Which lines run from the line with "environment chooses which" through the line with "TimerStart _ _" in the entries below? Print them exactly, both ends included, and nothing more.

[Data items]
★ ★ ★ ★ ★

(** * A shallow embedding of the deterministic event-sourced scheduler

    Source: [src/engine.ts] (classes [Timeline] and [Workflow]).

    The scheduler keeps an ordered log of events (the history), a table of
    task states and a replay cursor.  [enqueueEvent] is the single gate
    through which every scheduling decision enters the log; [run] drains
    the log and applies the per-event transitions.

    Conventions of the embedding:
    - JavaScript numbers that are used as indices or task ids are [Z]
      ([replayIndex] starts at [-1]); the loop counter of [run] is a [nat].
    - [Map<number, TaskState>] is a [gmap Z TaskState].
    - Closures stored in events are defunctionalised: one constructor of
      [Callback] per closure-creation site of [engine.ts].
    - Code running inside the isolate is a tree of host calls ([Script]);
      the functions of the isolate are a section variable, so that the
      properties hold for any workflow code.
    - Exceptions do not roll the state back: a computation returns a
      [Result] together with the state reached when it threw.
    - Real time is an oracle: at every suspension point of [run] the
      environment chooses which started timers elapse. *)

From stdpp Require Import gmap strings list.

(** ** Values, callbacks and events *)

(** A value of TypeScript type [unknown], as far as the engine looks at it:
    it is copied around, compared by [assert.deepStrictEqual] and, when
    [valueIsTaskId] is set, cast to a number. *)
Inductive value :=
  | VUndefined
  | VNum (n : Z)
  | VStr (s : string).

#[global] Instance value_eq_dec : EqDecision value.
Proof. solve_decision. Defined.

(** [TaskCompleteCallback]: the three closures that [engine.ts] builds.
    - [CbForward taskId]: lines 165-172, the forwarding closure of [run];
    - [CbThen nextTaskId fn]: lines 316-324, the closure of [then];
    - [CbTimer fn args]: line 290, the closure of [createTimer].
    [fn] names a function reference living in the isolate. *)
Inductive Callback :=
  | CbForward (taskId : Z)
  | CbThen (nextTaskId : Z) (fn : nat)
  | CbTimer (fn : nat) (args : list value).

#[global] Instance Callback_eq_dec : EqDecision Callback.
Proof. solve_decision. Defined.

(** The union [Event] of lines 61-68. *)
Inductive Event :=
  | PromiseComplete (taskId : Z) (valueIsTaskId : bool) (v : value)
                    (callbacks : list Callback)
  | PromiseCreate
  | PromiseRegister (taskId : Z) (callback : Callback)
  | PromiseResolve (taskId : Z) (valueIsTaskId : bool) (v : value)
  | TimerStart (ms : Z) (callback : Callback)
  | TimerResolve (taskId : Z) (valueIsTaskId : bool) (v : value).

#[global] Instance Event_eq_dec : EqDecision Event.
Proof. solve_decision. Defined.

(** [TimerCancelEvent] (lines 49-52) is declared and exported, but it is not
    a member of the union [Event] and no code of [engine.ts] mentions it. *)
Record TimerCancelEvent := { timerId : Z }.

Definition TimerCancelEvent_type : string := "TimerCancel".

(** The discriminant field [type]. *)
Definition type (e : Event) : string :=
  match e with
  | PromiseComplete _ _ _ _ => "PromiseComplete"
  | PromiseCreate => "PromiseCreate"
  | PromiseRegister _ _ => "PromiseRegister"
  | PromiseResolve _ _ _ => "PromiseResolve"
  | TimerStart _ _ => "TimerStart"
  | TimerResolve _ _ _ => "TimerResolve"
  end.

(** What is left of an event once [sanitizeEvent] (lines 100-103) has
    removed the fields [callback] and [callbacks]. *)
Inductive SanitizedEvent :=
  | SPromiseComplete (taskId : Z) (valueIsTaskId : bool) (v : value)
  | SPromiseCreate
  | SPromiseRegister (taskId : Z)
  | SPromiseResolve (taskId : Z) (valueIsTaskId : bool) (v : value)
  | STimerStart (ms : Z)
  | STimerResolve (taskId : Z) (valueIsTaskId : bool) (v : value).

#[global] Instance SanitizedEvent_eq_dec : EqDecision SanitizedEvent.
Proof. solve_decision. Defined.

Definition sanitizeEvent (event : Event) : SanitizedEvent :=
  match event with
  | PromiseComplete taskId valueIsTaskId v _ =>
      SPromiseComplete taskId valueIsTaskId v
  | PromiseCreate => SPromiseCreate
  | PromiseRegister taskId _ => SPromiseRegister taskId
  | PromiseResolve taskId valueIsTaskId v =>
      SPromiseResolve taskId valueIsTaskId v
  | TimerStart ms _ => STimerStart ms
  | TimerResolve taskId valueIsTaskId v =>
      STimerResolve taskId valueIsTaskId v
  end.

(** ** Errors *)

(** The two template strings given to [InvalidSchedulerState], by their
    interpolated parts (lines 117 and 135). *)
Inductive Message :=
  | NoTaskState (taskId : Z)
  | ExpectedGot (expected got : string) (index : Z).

★ ★ ★ ★ ★

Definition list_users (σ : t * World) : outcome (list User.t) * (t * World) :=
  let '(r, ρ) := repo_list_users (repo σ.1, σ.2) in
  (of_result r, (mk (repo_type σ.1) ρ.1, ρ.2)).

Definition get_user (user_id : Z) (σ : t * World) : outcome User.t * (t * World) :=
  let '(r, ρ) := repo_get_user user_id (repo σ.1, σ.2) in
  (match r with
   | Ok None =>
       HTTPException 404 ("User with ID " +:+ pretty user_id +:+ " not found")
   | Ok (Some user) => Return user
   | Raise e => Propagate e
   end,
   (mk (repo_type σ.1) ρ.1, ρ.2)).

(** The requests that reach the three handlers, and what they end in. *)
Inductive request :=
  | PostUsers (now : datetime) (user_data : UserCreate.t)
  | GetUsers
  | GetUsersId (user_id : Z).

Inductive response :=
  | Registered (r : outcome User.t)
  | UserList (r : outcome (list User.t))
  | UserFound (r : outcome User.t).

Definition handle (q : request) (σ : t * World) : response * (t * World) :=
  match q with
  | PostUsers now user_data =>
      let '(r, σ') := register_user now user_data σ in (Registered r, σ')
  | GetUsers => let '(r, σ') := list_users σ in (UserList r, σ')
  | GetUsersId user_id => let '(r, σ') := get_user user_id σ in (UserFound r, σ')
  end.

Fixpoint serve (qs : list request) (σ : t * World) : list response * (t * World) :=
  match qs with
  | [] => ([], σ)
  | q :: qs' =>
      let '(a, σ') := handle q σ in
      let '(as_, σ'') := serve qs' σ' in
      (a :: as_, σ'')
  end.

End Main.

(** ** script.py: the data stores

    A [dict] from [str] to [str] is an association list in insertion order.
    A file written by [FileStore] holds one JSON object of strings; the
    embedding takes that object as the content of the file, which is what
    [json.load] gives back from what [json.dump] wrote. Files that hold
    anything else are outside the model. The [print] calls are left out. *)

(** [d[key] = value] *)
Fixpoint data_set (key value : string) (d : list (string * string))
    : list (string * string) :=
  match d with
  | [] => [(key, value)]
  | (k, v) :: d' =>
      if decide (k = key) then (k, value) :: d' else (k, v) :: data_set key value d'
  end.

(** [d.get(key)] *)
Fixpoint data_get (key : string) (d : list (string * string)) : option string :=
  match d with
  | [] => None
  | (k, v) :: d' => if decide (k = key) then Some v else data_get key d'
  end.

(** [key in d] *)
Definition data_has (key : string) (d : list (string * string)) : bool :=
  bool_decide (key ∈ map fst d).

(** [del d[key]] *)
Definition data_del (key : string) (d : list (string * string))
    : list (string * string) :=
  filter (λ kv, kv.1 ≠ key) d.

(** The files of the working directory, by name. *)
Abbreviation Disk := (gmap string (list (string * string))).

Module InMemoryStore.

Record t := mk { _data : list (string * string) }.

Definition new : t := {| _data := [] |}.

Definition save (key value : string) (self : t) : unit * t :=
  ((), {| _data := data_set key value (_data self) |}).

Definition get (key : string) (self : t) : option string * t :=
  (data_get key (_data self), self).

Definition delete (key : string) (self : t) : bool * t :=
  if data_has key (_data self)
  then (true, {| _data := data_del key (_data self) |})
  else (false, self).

★ ★ ★ ★ ★

### Written answer
      environment chooses which started timers elapse. *)

From stdpp Require Import gmap strings list.

(** ** Values, callbacks and events *)

(** A value of TypeScript type [unknown], as far as the engine looks at it:
    it is copied around, compared by [assert.deepStrictEqual] and, when
    [valueIsTaskId] is set, cast to a number. *)
Inductive value :=
  | VUndefined
  | VNum (n : Z)
  | VStr (s : string).

#[global] Instance value_eq_dec : EqDecision value.
Proof. solve_decision. Defined.

(** [TaskCompleteCallback]: the three closures that [engine.ts] builds.
    - [CbForward taskId]: lines 165-172, the forwarding closure of [run];
    - [CbThen nextTaskId fn]: lines 316-324, the closure of [then];
    - [CbTimer fn args]: line 290, the closure of [createTimer].
    [fn] names a function reference living in the isolate. *)
Inductive Callback :=
  | CbForward (taskId : Z)
  | CbThen (nextTaskId : Z) (fn : nat)
  | CbTimer (fn : nat) (args : list value).

#[global] Instance Callback_eq_dec : EqDecision Callback.
Proof. solve_decision. Defined.

(** The union [Event] of lines 61-68. *)
Inductive Event :=
  | PromiseComplete (taskId : Z) (valueIsTaskId : bool) (v : value)
                    (callbacks : list Callback)
  | PromiseCreate
  | PromiseRegister (taskId : Z) (callback : Callback)
  | PromiseResolve (taskId : Z) (valueIsTaskId : bool) (v : value)
  | TimerStart (ms : Z) (callback : Callback)
  | TimerResolve (taskId : Z) (valueIsTaskId : bool) (v : value).

#[global] Instance Event_eq_dec : EqDecision Event.
Proof. solve_decision. Defined.

(** [TimerCancelEvent] (lines 49-52) is declared and exported, but it is not
    a member of the union [Event] and no code of [engine.ts] mentions it. *)
Record TimerCancelEvent := { timerId : Z }.

Definition TimerCancelEvent_type : string := "TimerCancel".

(** The discriminant field [type]. *)
Definition type (e : Event) : string :=
  match e with
  | PromiseComplete _ _ _ _ => "PromiseComplete"
  | PromiseCreate => "PromiseCreate"
  | PromiseRegister _ _ => "PromiseRegister"
  | PromiseResolve _ _ _ => "PromiseResolve"
  | TimerStart _ _ => "TimerStart"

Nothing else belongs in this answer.